_EXERCISE OBJECTIVE:_ Which lines of the records contain the word "option"? Copy each one.

(Stored records)
+++++

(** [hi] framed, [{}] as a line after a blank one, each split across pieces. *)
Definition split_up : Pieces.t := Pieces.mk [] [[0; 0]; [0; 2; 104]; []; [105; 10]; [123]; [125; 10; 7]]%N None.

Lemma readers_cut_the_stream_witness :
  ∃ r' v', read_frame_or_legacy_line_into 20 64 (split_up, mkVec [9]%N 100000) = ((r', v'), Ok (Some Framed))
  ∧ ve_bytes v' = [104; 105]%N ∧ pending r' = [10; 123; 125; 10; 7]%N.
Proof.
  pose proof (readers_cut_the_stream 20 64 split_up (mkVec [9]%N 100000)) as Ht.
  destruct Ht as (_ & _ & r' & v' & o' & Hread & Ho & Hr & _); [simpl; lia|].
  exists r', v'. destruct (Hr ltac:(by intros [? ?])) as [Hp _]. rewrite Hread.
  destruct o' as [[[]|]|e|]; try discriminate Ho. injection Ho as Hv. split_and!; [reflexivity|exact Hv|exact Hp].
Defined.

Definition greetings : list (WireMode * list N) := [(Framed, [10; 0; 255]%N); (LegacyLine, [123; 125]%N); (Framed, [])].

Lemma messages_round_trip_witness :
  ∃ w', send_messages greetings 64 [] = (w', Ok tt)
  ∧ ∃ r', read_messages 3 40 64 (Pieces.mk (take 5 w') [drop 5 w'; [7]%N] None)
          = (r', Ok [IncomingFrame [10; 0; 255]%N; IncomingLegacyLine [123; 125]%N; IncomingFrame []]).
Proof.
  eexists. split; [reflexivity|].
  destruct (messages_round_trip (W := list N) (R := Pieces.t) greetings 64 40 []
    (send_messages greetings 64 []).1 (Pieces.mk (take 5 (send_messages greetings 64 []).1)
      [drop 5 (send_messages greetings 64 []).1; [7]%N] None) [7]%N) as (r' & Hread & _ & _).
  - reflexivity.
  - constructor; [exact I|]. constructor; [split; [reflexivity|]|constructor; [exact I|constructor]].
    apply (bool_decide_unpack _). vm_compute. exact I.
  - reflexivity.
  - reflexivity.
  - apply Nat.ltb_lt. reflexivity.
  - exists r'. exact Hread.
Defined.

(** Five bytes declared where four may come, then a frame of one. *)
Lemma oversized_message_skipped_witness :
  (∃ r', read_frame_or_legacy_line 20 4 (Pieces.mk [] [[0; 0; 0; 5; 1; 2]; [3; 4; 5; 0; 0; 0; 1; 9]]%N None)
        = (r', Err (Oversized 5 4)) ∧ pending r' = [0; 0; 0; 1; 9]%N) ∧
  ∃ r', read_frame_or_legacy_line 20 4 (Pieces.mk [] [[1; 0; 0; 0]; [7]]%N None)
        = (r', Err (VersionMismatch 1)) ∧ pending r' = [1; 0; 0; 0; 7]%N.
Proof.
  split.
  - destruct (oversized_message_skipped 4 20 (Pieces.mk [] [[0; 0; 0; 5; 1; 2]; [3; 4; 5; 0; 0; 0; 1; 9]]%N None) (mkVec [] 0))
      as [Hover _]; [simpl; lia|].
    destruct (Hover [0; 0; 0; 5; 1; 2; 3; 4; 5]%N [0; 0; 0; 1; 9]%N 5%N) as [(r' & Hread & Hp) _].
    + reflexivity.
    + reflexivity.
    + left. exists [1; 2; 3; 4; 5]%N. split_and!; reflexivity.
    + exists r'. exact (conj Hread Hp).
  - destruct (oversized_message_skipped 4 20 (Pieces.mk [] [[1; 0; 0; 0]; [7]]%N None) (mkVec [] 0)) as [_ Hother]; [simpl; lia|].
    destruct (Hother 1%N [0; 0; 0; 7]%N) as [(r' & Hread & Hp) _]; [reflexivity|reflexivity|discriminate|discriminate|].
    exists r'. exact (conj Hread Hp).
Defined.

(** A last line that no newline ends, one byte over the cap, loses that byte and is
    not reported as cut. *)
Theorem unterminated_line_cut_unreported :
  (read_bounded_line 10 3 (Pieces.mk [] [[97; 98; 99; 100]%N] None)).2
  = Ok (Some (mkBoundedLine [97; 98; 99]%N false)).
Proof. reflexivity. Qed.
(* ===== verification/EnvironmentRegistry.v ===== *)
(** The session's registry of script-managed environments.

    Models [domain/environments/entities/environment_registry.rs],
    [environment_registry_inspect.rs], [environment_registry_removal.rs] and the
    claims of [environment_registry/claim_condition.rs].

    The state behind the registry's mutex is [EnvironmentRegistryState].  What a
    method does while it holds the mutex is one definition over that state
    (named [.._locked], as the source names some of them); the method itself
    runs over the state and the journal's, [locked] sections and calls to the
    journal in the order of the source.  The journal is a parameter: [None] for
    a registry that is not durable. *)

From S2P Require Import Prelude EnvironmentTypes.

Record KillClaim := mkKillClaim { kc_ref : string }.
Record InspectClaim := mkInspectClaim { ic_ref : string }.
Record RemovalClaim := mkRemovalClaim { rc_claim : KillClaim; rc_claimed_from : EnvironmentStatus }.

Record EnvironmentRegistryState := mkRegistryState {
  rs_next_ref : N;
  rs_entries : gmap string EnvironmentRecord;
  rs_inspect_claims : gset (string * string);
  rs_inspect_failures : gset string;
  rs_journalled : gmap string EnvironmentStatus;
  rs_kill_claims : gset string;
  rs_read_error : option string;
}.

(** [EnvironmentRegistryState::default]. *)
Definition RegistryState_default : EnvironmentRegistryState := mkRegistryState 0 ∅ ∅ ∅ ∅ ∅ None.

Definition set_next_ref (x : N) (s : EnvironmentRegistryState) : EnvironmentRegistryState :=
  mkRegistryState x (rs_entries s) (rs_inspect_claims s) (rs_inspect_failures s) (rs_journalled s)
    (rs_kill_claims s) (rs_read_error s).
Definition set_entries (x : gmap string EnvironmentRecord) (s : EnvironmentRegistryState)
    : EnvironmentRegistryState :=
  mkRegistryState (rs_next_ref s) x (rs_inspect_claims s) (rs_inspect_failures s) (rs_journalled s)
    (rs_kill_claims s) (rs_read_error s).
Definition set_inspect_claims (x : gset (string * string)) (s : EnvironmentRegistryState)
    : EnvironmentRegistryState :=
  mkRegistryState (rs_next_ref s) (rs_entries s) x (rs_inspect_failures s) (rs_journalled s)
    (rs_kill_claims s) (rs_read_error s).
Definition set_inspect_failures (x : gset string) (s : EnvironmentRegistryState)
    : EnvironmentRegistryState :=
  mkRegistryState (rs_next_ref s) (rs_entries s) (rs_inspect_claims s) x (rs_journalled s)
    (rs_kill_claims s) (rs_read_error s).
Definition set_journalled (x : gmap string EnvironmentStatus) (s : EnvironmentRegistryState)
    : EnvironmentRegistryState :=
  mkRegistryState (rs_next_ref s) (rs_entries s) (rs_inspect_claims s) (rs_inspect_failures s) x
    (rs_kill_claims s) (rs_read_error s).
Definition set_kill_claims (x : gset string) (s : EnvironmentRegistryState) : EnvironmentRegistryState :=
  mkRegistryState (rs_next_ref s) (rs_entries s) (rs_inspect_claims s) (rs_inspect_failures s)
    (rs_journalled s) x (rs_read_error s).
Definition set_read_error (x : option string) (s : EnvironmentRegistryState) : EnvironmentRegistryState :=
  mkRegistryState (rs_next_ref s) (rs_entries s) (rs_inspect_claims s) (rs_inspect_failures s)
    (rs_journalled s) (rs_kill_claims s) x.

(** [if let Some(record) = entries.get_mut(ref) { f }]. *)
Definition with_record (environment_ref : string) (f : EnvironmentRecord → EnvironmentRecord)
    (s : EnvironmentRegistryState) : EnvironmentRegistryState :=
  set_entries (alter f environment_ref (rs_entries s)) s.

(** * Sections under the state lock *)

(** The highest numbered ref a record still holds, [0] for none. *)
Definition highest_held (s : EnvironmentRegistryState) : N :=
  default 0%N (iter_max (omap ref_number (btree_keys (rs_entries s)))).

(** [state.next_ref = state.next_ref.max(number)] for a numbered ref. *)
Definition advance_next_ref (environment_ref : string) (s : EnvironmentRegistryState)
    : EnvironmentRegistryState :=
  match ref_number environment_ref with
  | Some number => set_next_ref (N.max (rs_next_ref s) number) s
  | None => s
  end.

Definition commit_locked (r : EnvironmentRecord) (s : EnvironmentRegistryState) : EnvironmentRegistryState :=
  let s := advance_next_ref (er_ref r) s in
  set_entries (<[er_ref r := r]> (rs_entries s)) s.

+++++

_SOLVED EXERCISE:_
  rs_read_error : option string;
Definition set_read_error (x : option string) (s : EnvironmentRegistryState) : EnvironmentRegistryState :=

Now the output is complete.